Worker Solidarity is an independent worker journal. Our goal is to provide a platform for reports, analysis and debate about working class struggle, both workplace-based struggles and other forms grassroots social movement resistance, and to promote syndicalism as a strategy for social transformation.

Syndicalism is based on a strategy of building grassroots worker unions (and other kinds of grassroots organizations such as tenant unions) that are directly controlled by the members, and using these organizations as a means of workers controlling — and pursuing — direct struggle against the dominating classes—building forms of working class counter-power through disruptive forms of collective struggle such as strikes, occupations, rent strikes, militant mass marches, and so on.

This journal is particularly interested in developing the link between the labor movement and climate justice and the fight for an ecologically sustainable world. Our approach is Green Syndicalism (also called eco-syndicalism). This has a dual basis; first, the recognition that workers — and direct worker and community alliances — can be a force against fossil fuel capitalism and environmental devastation going forward; and, secondly, the belief that the syndicalist vision of self-managed socialism provides a plausible basis for a solution for the environmental crisis.

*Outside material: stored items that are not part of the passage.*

(* ===== verification/JsonMessages.v ===== *)
(** * The documents of the signaling messages

    The attributes of [core/src/webrtc/signaling.rs] and
    [core/src/model/discovery.rs]: the names of the members, the tags, the
    members that are left out. *)

From S2P Require Import Prelude Json Signaling.

(** [Serialize] and [Deserialize] of the [uuid] crate: the hyphenated text. *)
Class UuidText := {
  uuid_text : Uuid → string;
  uuid_parse : string → option Uuid
}.

Class UuidTextLaws `{UuidText} := {
  uuid_parse_text id : uuid_parse (uuid_text id) = Some id;
  uuid_text_nil : uuid_text 0 = "00000000-0000-0000-0000-000000000000"
}.

Definition serde_u16 : Serde Z := serde_unsigned u16_max.

(** [rename_all = "SCREAMING_SNAKE_CASE"]. *)
Definition device_type_name (d : DeviceType) : string :=
  match d with
  | Mobile => "MOBILE" | Desktop => "DESKTOP" | Web => "WEB" | Headless => "HEADLESS"
  | Server => "SERVER"
  end.

(** The variant of a name; a unit variant is read from its name, or from an
    object that maps the name to [null]. *)
Definition unit_variant {A} (name : A → string) (variants : list A) (v : Json) : option A :=
  let variant t := List.find (λ x, String.eqb (name x) t) variants in
  match v with
  | JString t => variant t
  | JObject [(t, JNull)] => variant t
  | _ => None
  end.

Definition device_types : list DeviceType := [Mobile; Desktop; Web; Headless; Server].

#[export] Instance serde_device_type : Serde DeviceType := {|
  to_value d := JString (device_type_name d);
  from_value := unit_variant device_type_name device_types;
  serde_valid _ := True
|}.

Section messages.
Context `{UuidText}.

#[export] Instance serde_uuid : Serde Uuid := {|
  to_value id := JString (uuid_text id);
  from_value v := match v with JString t => uuid_parse t | _ => None end;
  serde_valid _ := True
|}.

(** ** Information about a client *)

Definition client_info_fields : list string :=
  ["id"; "alias"; "version"; "deviceModel"; "deviceType"; "token"].

Definition client_info_members (p : ClientInfo) : members :=
  field "id" (ci_id p) ++ field "alias" (ci_alias p) ++ field "version" (ci_version p) ++
  opt_field "deviceModel" (ci_device_model p) ++ opt_field "deviceType" (ci_device_type p) ++
  field "token" (ci_token p).

Definition client_info_read (v : Json) : option ClientInfo :=
    ms ← struct_members client_info_fields 0 v;
    id ← req "id" ms; alias ← req "alias" ms; version ← req "version" ms;
    device_model ← opt "deviceModel" ms; device_type ← opt "deviceType" ms;
    token ← req "token" ms;
    Some (mk_ClientInfo id alias version device_model device_type token).

#[export] Instance serde_client_info : Serde ClientInfo := {|
  to_value x := JObject (client_info_members x);
  from_value := client_info_read;
  serde_valid _ := True
|}.

Definition client_info_without_id_fields : list string :=
  ["alias"; "version"; "deviceModel"; "deviceType"; "token"].

Definition client_info_without_id_members (p : ClientInfoWithoutId) : members :=
  field "alias" (cw_alias p) ++ field "version" (cw_version p) ++
  opt_field "deviceModel" (cw_device_model p) ++ opt_field "deviceType" (cw_device_type p) ++
  field "token" (cw_token p).

Definition client_info_without_id_read (v : Json) : option ClientInfoWithoutId :=
    ms ← struct_members client_info_without_id_fields 0 v;
    alias ← req "alias" ms; version ← req "version" ms;
    device_model ← opt "deviceModel" ms; device_type ← opt "deviceType" ms;
    token ← req "token" ms;
    Some (mk_ClientInfoWithoutId alias version device_model device_type token).

#[export] Instance serde_client_info_without_id : Serde ClientInfoWithoutId := {|
  to_value x := JObject (client_info_without_id_members x);
  from_value := client_info_without_id_read;
  serde_valid _ := True
|}.

(** ** Messages of the server *)

Definition server_sdp_fields : list string := ["peer"; "sessionId"; "sdp"].

Definition server_sdp_members (m : WsServerSdpMessage) : members :=
  field "peer" (ss_peer m) ++ field "sessionId" (ss_session_id m) ++ field "sdp" (ss_sdp m).

Definition server_sdp_read (v : Json) : option WsServerSdpMessage :=
    ms ← struct_members server_sdp_fields 0 v;
    peer ← req "peer" ms; session_id ← req "sessionId" ms; sdp ← req "sdp" ms;
    Some (mk_WsServerSdpMessage peer session_id sdp).

#[export] Instance serde_server_sdp : Serde WsServerSdpMessage := {|
  to_value x := JObject (server_sdp_members x);
  from_value := server_sdp_read;
  serde_valid _ := True
|}.

Definition server_message_members (m : WsServerMessage) : members :=
  match m with
  | Hello client peers => ("type", JString "HELLO") :: field "client" client ++ field "peers" peers
  | Join peer => ("type", JString "JOIN") :: field "peer" peer
  | Update peer => ("type", JString "UPDATE") :: field "peer" peer
  | Left peer_id => ("type", JString "LEFT") :: field "peerId" peer_id
  | Offer m => ("type", JString "OFFER") :: server_sdp_members m
  | Answer m => ("type", JString "ANSWER") :: server_sdp_members m
  | WsError code => ("type", JString "ERROR") :: @field _ serde_u16 "code" code
  end.

Definition server_message_variant (variant : string) (v : Json) : option WsServerMessage :=
  if String.eqb variant "HELLO" then
    ms ← struct_members ["client"; "peers"] 0 v;
    client ← req "client" ms; peers ← req "peers" ms; Some (Hello client peers)
  else if String.eqb variant "JOIN" then ms ← struct_members ["peer"] 0 v; Join <$> req "peer" ms
  else if String.eqb variant "UPDATE" then ms ← struct_members ["peer"] 0 v; Update <$> req "peer" ms
  else if String.eqb variant "LEFT" then ms ← struct_members ["peerId"] 0 v; Left <$> req "peerId" ms
  else if String.eqb variant "OFFER" then Offer <$> from_value v
  else if String.eqb variant "ANSWER" then Answer <$> from_value v
  else if String.eqb variant "ERROR" then
    ms ← struct_members ["code"] 0 v; WsError <$> @req _ serde_u16 "code" ms
  else None.

Definition server_message_read (v : Json) : option WsServerMessage := '(variant, v) ← untag "type" v; server_message_variant variant v.

#[export] Instance serde_server_message : Serde WsServerMessage := {|
  to_value x := JObject (server_message_members x);
  from_value := server_message_read;
  serde_valid m := match m with WsError code => (0 ≤ code ≤ u16_max)%Z | _ => True end
|}.

(** ** Messages of the client *)

Definition client_sdp_fields : list string := ["sessionId"; "target"; "sdp"].

Definition client_sdp_members (m : WsClientSdpMessage) : members :=
  field "sessionId" (sc_session_id m) ++ field "target" (sc_target m) ++ field "sdp" (sc_sdp m).

Definition client_sdp_read (v : Json) : option WsClientSdpMessage :=
    ms ← struct_members client_sdp_fields 0 v;
    session_id ← req "sessionId" ms; target ← req "target" ms; sdp ← req "sdp" ms;
    Some (mk_WsClientSdpMessage session_id target sdp).

#[export] Instance serde_client_sdp : Serde WsClientSdpMessage := {|
  to_value x := JObject (client_sdp_members x);
  from_value := client_sdp_read;
  serde_valid _ := True
|}.

Definition client_message_members (m : WsClientMessage) : members :=
  match m with
  | CUpdate info => ("type", JString "UPDATE") :: field "info" info
  | COffer m => ("type", JString "OFFER") :: client_sdp_members m
  | CAnswer m => ("type", JString "ANSWER") :: client_sdp_members m
  end.

Definition client_message_variant (variant : string) (v : Json) : option WsClientMessage :=
  if String.eqb variant "UPDATE" then ms ← struct_members ["info"] 0 v; CUpdate <$> req "info" ms
  else if String.eqb variant "OFFER" then COffer <$> from_value v
  else if String.eqb variant "ANSWER" then CAnswer <$> from_value v
  else None.

Definition client_message_read (v : Json) : option WsClientMessage := '(variant, v) ← untag "type" v; client_message_variant variant v.

#[export] Instance serde_client_message : Serde WsClientMessage := {|
  to_value x := JObject (client_message_members x);
  from_value := client_message_read;
  serde_valid _ := True
|}.
End messages.

(** ** Round trips *)

Section roundtrips.
Context `{UuidTextLaws}.

#[export] Instance serde_device_type_laws : SerdeLaws DeviceType.
Proof. split; [by intros []|done]. Qed.

#[export] Instance serde_uuid_laws : SerdeLaws Uuid.
Proof. split; [|done]. intros id _. apply uuid_parse_text. Qed.

#[export] Instance serde_client_info_laws : SerdeLaws ClientInfo.
Proof.
  split; [|done]. intros x _. change (client_info_read (JObject (client_info_members x)) = Some x).
  destruct x as [id alias version [dm|] [dt|] token]; unfold client_info_read; serde_struct.
Qed.

#[export] Instance serde_client_info_open : SerdeMembers ClientInfo.
Proof.
  refine {| known := client_info_fields; to_members := client_info_members |}; [done|].
  intros ms ms' Hms. change (client_info_read (JObject ms') = client_info_read (JObject ms)).
  unfold client_info_read. serde_looks Hms.
Defined.

#[export] Instance serde_client_info_without_id_laws : SerdeLaws ClientInfoWithoutId.
Proof.
  split; [|done]. intros x _.
  change (client_info_without_id_read (JObject (client_info_without_id_members x)) = Some x).
  destruct x as [alias version [dm|] [dt|] token]; unfold client_info_without_id_read; serde_struct.
Qed.

#[export] Instance serde_client_info_without_id_open : SerdeMembers ClientInfoWithoutId.
Proof.
  refine {| known := client_info_without_id_fields; to_members := client_info_without_id_members |}; [done|].
  intros ms ms' Hms.
  change (client_info_without_id_read (JObject ms') = client_info_without_id_read (JObject ms)).
  unfold client_info_without_id_read. serde_looks Hms.
Defined.

#[export] Instance serde_server_sdp_laws : SerdeLaws WsServerSdpMessage.
Proof.
  split; [|done]. intros x _. change (server_sdp_read (JObject (server_sdp_members x)) = Some x).
  destruct x as [peer sid sdp]. unfold server_sdp_read. serde_struct.
Qed.

#[export] Instance serde_server_sdp_open : SerdeMembers WsServerSdpMessage.
Proof.
  refine {| known := server_sdp_fields; to_members := server_sdp_members |}; [done|].
  intros ms ms' Hms. change (server_sdp_read (JObject ms') = server_sdp_read (JObject ms)).
  unfold server_sdp_read. serde_looks Hms.
Defined.

#[export] Instance serde_client_sdp_laws : SerdeLaws WsClientSdpMessage.
Proof.
  split; [|done]. intros x _. change (client_sdp_read (JObject (client_sdp_members x)) = Some x).
  destruct x as [sid target sdp]. unfold client_sdp_read. serde_struct.
Qed.

#[export] Instance serde_client_sdp_open : SerdeMembers WsClientSdpMessage.
Proof.
  refine {| known := client_sdp_fields; to_members := client_sdp_members |}; [done|].
  intros ms ms' Hms. change (client_sdp_read (JObject ms') = client_sdp_read (JObject ms)).
  unfold client_sdp_read. serde_looks Hms.
Defined.

(** The document of a tagged message: its tag is taken away, and its variant is
    read like a struct. *)
Lemma server_message_written variant (ms : members) :
  List.filter (named "type") ms = [] →
  server_message_read (JObject (("type", JString variant) :: ms)) =
    server_message_variant variant (JObject ms).
Proof. intros Hms. unfold server_message_read. by rewrite untag_written. Qed.

#[export] Instance serde_server_message_laws : SerdeLaws WsServerMessage.
Proof.
  split; [|done]. intros x Hx. change (server_message_read (JObject (server_message_members x)) = Some x).
  destruct x as [client peers|peer|peer|peer_id|m|m|code]; simpl;
    rewrite server_message_written by done; unfold server_message_variant; cbn [String.eqb Ascii.eqb Bool.eqb].
  - serde_struct.
  - serde_struct.
  - serde_struct.
  - serde_struct.
  - change (Offer <$> from_value (to_value m) = Some (Offer m)). by rewrite from_to_value.
  - change (Answer <$> from_value (to_value m) = Some (Answer m)). by rewrite from_to_value.
  - serde_run. rewrite (@req_written _ serde_u16 (serde_unsigned_laws _) "code" _ code); done.
Qed.

Lemma server_message_looks t ms ms' :
  (∀ name, name ∈ ["client"; "peers"; "peer"; "peerId"; "code"; "sessionId"; "sdp"] →
    member name ms' = member name ms) →
  server_message_variant t (JObject ms') = server_message_variant t (JObject ms).
Proof.
  intros Hms. unfold server_message_variant. repeat case_match; try done; try serde_looks Hms;
    f_equal; apply from_value_members; intros name Hname; apply Hms; set_solver.
Qed.

#[export] Instance serde_server_message_open : SerdeMembers WsServerMessage.
Proof.
  refine {| known := "type" :: ["client"; "peers"; "peer"; "peerId"; "code"; "sessionId"; "sdp"];
            to_members := server_message_members |}; [done|].
  intros ms ms' Hms. apply tagged_members with (3 := Hms).
  - intros t ms1 ms1'. apply server_message_looks.
  - by apply (bool_decide_unpack _).
Defined.

Lemma client_message_written variant (ms : members) :
  List.filter (named "type") ms = [] →
  client_message_read (JObject (("type", JString variant) :: ms)) =
    client_message_variant variant (JObject ms).
Proof. intros Hms. unfold client_message_read. by rewrite untag_written. Qed.

#[export] Instance serde_client_message_laws : SerdeLaws WsClientMessage.
Proof.
  split; [|done]. intros x Hx. change (client_message_read (JObject (client_message_members x)) = Some x).
  destruct x as [info|m|m]; simpl;
    rewrite client_message_written by done; unfold client_message_variant; cbn [String.eqb Ascii.eqb Bool.eqb].
  - serde_struct.
  - change (COffer <$> from_value (to_value m) = Some (COffer m)). by rewrite from_to_value.
  - change (CAnswer <$> from_value (to_value m) = Some (CAnswer m)). by rewrite from_to_value.
Qed.

Lemma client_message_looks t ms ms' :
  (∀ name, name ∈ ["info"; "sessionId"; "target"; "sdp"] → member name ms' = member name ms) →
  client_message_variant t (JObject ms') = client_message_variant t (JObject ms).
Proof.
  intros Hms. unfold client_message_variant. repeat case_match; try done; try serde_looks Hms;
    f_equal; apply from_value_members; intros name Hname; apply Hms; set_solver.
Qed.

#[export] Instance serde_client_message_open : SerdeMembers WsClientMessage.
Proof.
  refine {| known := "type" :: ["info"; "sessionId"; "target"; "sdp"];
            to_members := client_message_members |}; [done|].
  intros ms ms' Hms. apply tagged_members with (3 := Hms).
  - intros t ms1 ms1'. apply client_message_looks.
  - by apply (bool_decide_unpack _).
Defined.
End roundtrips.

Although this project is initiated by the East Bay Group of Workers Solidarity Alliance, we do not intend this publication as a narrow expression of WSA but an open publication that can draw in contributions of others, and a variety of voices, and help contribute to the development of a green syndicalist network. We understand that the working class population — and labor or radical activists within that population — derive from a variety of backgrounds and experiences. Those who are sympathetic to Green Syndicalism have a variety of viewpoints and concerns. Thus the movement needs to develop a style of interacting which allows for the inevitable differences and where debate and discussion can occur in a civil and non-sectarian way.